«Vous pensez bien, Monsieur, qu'à partir de ce moment-là, je n'ai plus eu sommeil de toute la nuit. J'étais comme qui dirait sur le qui-vive. A chaque instant, je croyais entendre quelque chose derrière mon fauteuil. Ce n'est pas la peur, mais, que voulez-vous? j'étais inquiète, ça me tracassait! Ce matin au petit jour, j'ai couru éveiller Offenloch et je l'ai envoyé près du comte. En passant dans le corridor, j'ai vu que la première torche à droite manquait dans son anneau, je suis descendue, et je l'ai trouvée près du petit sentier du Schwartz-Wald; tenez, la voilà.»

Et la bonne femme sortit de dessous son tablier un bout de torche qu'elle déposa sur la table.

J'étais terrassé.

Comment cet homme, que j'avais vu la veille si faible, si épuisé, avait-il pu se lever, marcher, ouvrir et refermer une lourde fenêtre? Que signifiait ce signal au milieu de la nuit?

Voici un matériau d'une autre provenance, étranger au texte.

(** * LuxPower RS-485 Modbus scripts: a shallow embedding and its properties

    The development follows the four Python scripts of the repository
    ([dump_ongoing.py], [modbus_dump_holding.py], [modbus_dump_input.py],
    [modbus_read_one.py]).  Python integers are [Z], a [bytes] object is a
    [list byte], the dictionary built by [read_registers] is a [gmap Z Z],
    and a Python exception is the [Raise] constructor of [pyresult]. *)

From Stdlib Require Import ZArith List Lia Bool.
From Stdlib Require Import Strings.Byte.
From stdpp Require Import base list gmap.

Open Scope Z_scope.

(** ** Python values *)

Inductive exn : Type :=
| ValueError
| IndexError
| TypeError.

Inductive pyresult (A : Type) : Type :=
| Ret (a : A)
| Raise (e : exn).

Arguments Ret {A} a.
Arguments Raise {A} e.

Definition bind {A B : Type} (m : pyresult A) (k : A -> pyresult B) : pyresult B :=
  match m with
  | Ret a => k a
  | Raise e => Raise e
  end.

Notation "'let*' x ':=' m 'in' k" := (bind m (fun x => k))
  (at level 10, x pattern, m at level 100, k at level 200).

(** The integer value of a byte, as Python sees an element of [bytes]. *)
Definition byte_val (b : byte) : Z := Z.of_N (Byte.to_N b).

(** One element of [bytes([...])]: an integer outside 0..255 raises
    [ValueError]. *)
Definition byte_of_int (z : Z) : pyresult byte :=
  if (z <? 0) || (255 <? z) then Raise ValueError
  else match Byte.of_N (Z.to_N z) with
       | Some b => Ret b
       | None => Raise ValueError
       end.

Fixpoint bytes_of_ints (l : list Z) : pyresult (list byte) :=
  match l with
  | [] => Ret []
  | z :: l' =>
      let* b := byte_of_int z in
      let* bs := bytes_of_ints l' in
      Ret (b :: bs)
  end.

(** ** Checksum: [crc16_modbus] (identical in the four scripts) *)

(** One pass of the inner loop:
    [crc = (crc >> 1) ^ 0xA001 if (crc & 1) else (crc >> 1)]. *)
Definition crc_shift (crc : Z) : Z :=
  if Z.land crc 1 =? 0 then Z.shiftr crc 1
  else Z.lxor (Z.shiftr crc 1) 0xA001.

Les yeux tout grands ouverts, il me semblait assister à cette scène étrange, mystérieuse, et ma pensée se reportait involontairement vers la Peste-Noire. Je m'éveillai enfin de cette contemplation intérieure, et je vis Marie Lagoutte qui s'était levée et se disposait à sortir.

«Madame, lui dis-je en la reconduisant, vous avez très-bien fait de me prévenir et je vous en remercie…. Vous n'avez rien dit à personne de cette aventure?

—A personne, Monsieur; ces choses-là ne se disent qu'au prêtre et au médecin.

—Allons, je vois que vous êtes une brave personne.»

Ces paroles s'échangeaient sur le seuil de la tour. En ce moment
Sperver parut au fond de la galerie, suivi de son ami Sébalt.

«Eh! Fritz! cria-t-il en traversant la courtine, tu vas en apprendre de belles!